By Karie Willyerd on Jan 14, 2009
The current issue of Fortune magazine has an article about the cry for blood of those on Wall Street who misled at best—or knowingly deceived at worst—their investors and stakeholders. Optimistic earnings statements are contrasted with meltdown dates, sometimes as close together as 24 hours. Yet, as Colin Powell said, “Optimism is a force multiplier.” What’s a leader to do? Where is the balance between providing an optimistic way forward and turning a blind eye to dangers so perilous that only the naïve or self-deceived could miss them?
Fortunately most leaders in large organizations don’t have to carefully position themselves to analysts, since only a few leaders in any organization have the role of presenting the company to Wall Street. As Fortune points out, if a CEO is transparently honest about the state of the company it can cause a devastating drop in share price, at the cost of his/her head. Overly optimistic, and a pair of handcuffs could be waiting.
Particularly in the United States, we are inspired by optimism and hope. Our favorite stories are those of the underdogs who rise above adversity to achieve greatness. Brought up on those stories, we paint ourselves as the heroes who can fight through any battle to ensure that justice and right prevail.
Life etches a different picture though—one with more complexity and ambiguity than our childhood stories or our favorite movies. In my own role, facing a reduction in force in the next few months, my natural tendency toward optimism and openness is tempered not only by the need to protect the confidentiality of those who will be most affected, but also by the uncertainty that the current world economic conditions may get worse before they get better. Optimism in the face of so much ambiguity seems disingenuous and false.
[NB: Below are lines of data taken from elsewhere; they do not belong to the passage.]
Lemma facts_get p k v : p ∈ tabs -> sm_get k p.2 = Some v -> v = smv_new 0 old_time false \/ v = smv_new 0 new_time false.
Proof.
  intros [->|[->|[->| ->]]]%facts_elem; rewrite ?(vf_get1 _ _ _ _ _ _ Hf), ?(vf_get2 _ _ _ _ _ _ Hf), ?(vf_get3 _ _ _ _ _ _ Hf), ?(vf_get4 _ _ _ _ _ _ Hf);
    case_decide; try discriminate; intros [= <-]; auto.
Qed.

Lemma facts_hit k (h : Hit) : h ∈ sst_hits tabs k -> h = (0, old_time, false) \/ h = (0, new_time, false).
Proof. intros (p & v & Hp & Hv & ->)%sst_hits_elem. destruct (facts_get p k v Hp Hv) as [-> | ->]; [left|right]; by vm_compute. Qed.

Lemma facts_logged : all_logged view_log tabs.
Proof. intros k h _ [-> | ->]%facts_hit _; vm_compute; by eexists. Qed.

Lemma facts_store : store_inv 1000 (with_db view_start d) view_log tabs /\ disk_ok 1000 (with_db view_start d) tabs.
Proof.
  pose proof (vf_new _ _ _ _ _ _ Hf) as Hn. rewrite Forall_forall in Hn.
  assert (file (vlog_file (val_log view_start)) < next_inode (w_fs (ds_world view_start)))%nat as Hl by (cbn; lia).
  split; [eapply (store_rebase 1000 100 view_start view_log []); [exact view_start_inv|by apply Forall_nil|exact Hl|apply Hf|cbn; lia|apply Hf|apply Hf|apply Hf| |exact facts_logged]
         |eapply (rebase_disk 1000 100 view_start); [exact Hl|apply Hf|apply Hf]].
  intros p Hp. right. apply Hn. by rewrite <- (vf_tabs _ _ _ _ _ _ Hf).
Qed.

Lemma facts_layered : layered (with_db view_start d) tabs [].
Proof.
  assert (forall t k, in_mem (with_db view_start d) t -> mem_lookup (db_world d) t k = None) as Hnone.
  { intros t k [->|[id Ht]]; [|by vm_compute in Ht]. unfold mem_lookup. rewrite (sn_maps _ _ (vf_since _ _ _ _ _ _ Hf)) by (cbn; lia). done. }
  split; [..|].
  - intros id. split; [by intros ?%not_elem_of_nil|intros [t Ht]; by vm_compute in Ht].
  - constructor.
  - intros id t Ht. by vm_compute in Ht.
  - intros id t Ht. by vm_compute in Ht.
  - intros t Ht k v. change (ds_world (with_db view_start d)) with (db_world d). by rewrite Hnone.
  - intros k h t v _ _ Ht. change (ds_world (with_db view_start d)) with (db_world d). by rewrite Hnone.
  - intros k _ h h' [-> | ->]%facts_hit [-> | ->]%facts_hit; cbn [fst snd]; unfold old_time, new_time; (done || intros; lia).
Qed.

Lemma facts_compactable : compactable 1000 100 (with_db view_start d) view_log tabs.
Proof.
  split; [apply Hf|apply Hf|apply Hf|exact facts_logged|..].
  - unfold total_weight. rewrite (vf_tabs _ _ _ _ _ _ Hf). cbn [sum_list_with]. unfold weight.
    rewrite (single_iter _ _ _ (vf_get1 _ _ _ _ _ _ Hf)), (single_iter _ _ _ (vf_get2 _ _ _ _ _ _ Hf)),
      (single_iter _ _ _ (vf_get3 _ _ _ _ _ _ Hf)), (single_iter _ _ _ (vf_get4 _ _ _ _ _ _ Hf)). by vm_compute.
  - rewrite (vf_tabs _ _ _ _ _ _ Hf). pose proof (vf_ticks _ _ _ _ _ _ Hf). change (ds_world (with_db view_start d)) with (db_world d). cbn [length]. lia.
Qed.

(** The new version of the key is kept if its table is not a first one. *)
Lemma facts_outlives : dir_of p2 ∉ first_dirs (db_buckets d) -> outlives d tabs [x61].
Proof.
  intros Hd p v Hp _ Hv. exists p2, (smv_new 0 new_time false). split; [apply facts_elem; auto|]. split; [exact Hd|].
  split; [by rewrite (vf_get2 _ _ _ _ _ _ Hf), decide_True|]. destruct (facts_get p _ v Hp Hv) as [-> | ->]; vm_compute; discriminate.
Qed.
End facts.
(* ===== verification/Provenance.v ===== *)
(** * Where the bindings come from

    Every binding of a key in a memtable or in a table on disk is that of a log
    entry of the key, cut to what a table stores, and the key's later entries in
    the log are from later milliseconds. [traced] says so of a running store, and
    the steps of the program keep it. It is what makes the replay of the log after
    a crash agree with the tables: a table's binding of a key is older than the
    last log entry of the key, or is that entry ([traced_latest]). *)

From stdpp Require Import prelude gmap strings list.
From Stdlib Require Import Strings.Byte ZArith Lia.
From S2P Require Import Prelude Consts SkipMap FileIO Types World VLog Block Index Bloom SSTable Meta MemTable.
From S2P Require Import KeyRange RangeSearch Bucket Flush Compaction Config Store StoreInv StoreSpec FlushSpec SysInv Recovery TableRecovery Durability System.
Open Scope Z_scope.

(** *** Offsets in a growing log *)
Lemma offset_app es ws n : (n <= length es)%nat -> offset_of (es ++ ws) n = offset_of es n.
Proof. intros Hn. unfold offset_of. by rewrite take_app_le. Qed.

Lemma offset_end es ws : offset_of (es ++ ws) (length es) = zlen (log_bytes es).
Proof. unfold offset_of. by rewrite take_app_length. Qed.

Lemma offset_le es n : offset_of es n <= zlen (log_bytes es).
Proof.
  unfold offset_of. rewrite <- (take_drop n es) at 2. rewrite log_bytes_app, zlen_app. pose proof (zlen_nonneg (log_bytes (drop n es))). lia.
Qed.

Lemma offset_lt es n : (n < length es)%nat -> offset_of es n < zlen (log_bytes es).
Proof.
  intros Hn. unfold offset_of. rewrite <- (take_drop n es) at 2. rewrite log_bytes_app, zlen_app.
  destruct (drop n es) as [|e l] eqn:E; [apply (f_equal length) in E; rewrite length_drop in E; cbn in E; lia|].
  rewrite log_bytes_cons. pose proof (entry_bytes_pos e). pose proof (zlen_nonneg (log_bytes l)). lia.
Qed.

Lemma offset_entry es i e : es !! i = Some e -> entry_at es (offset_of es i) = Some e.
Proof.
  intros Hi. rewrite <- (take_drop i es) at 1. rewrite (drop_S _ _ _ Hi). unfold offset_of.
  rewrite <- (Z.add_0_r (zlen _)), entry_at_skip by done. cbn. by rewrite decide_True.
Qed.

(** What a table tells of a log entry: entry [i] of the log is [e]. *)
Definition table_hit (es : list ValueLogEntry) (i : nat) (e : ValueLogEntry) : Hit :=
  (as_u32 (offset_of es i), trunc_ms (vle_created_at e), vle_is_tombstone e).

(** The entries of [k] after entry [i] of the log are from later milliseconds than [t]. *)
Definition superseded (es : list ValueLogEntry) (k : list byte) (i : nat) (t : DateTime) : Prop :=
  forall j e, (i < j)%nat -> es !! j = Some e -> vle_key e = k -> t < trunc_ms (vle_created_at e).

Lemma superseded_app es k i t e :
  superseded es k i t -> (vle_key e = k -> t < trunc_ms (vle_created_at e)) -> superseded (es ++ [e]) k i t.
Proof.
  intros Hs He j e' Hij [Hj|[_ Hj]]%lookup_app_Some Hk; [by apply (Hs j)|]. apply list_lookup_singleton_Some in Hj as [_ <-]. by apply He.
Qed.

Definition sourced (es : list ValueLogEntry) (k : list byte) (h : Hit) : Prop :=
  exists i e, es !! i = Some e /\ vle_key e = k /\ h = table_hit es i e /\ superseded es k i h.1.2.

(** The log holds what the bindings refer to. *)
Lemma sourced_logged es k h : zlen (log_bytes es) <= 2 ^ 32 -> sourced es k h -> is_Some (entry_at es h.1.1).
Proof.
  intros Hlen (x & e & He & _ & -> & _). exists e. unfold table_hit. cbn [fst]. rewrite as_u32_id; [by apply offset_entry|].
  pose proof (offset_lt es x (lookup_lt_Some _ _ _ He)). split; [apply zlen_nonneg|lia].
Qed.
Yet we hope or, at least, I hope. I hope that those who are affected will find safe harbor soon. I’m grateful that Sun is a company that provides a fair package for those who must leave. I’m committed to using all the resources at my disposal to help those who leave by keeping a private Facebook alumni group populated with job openings that come my way. I treasure every small win we get with customers and, fortunately for SLS, even some big wins lately. And I hope that in the near future, I can unabashedly exude my optimism for what we can become. Because we all yearn to be great.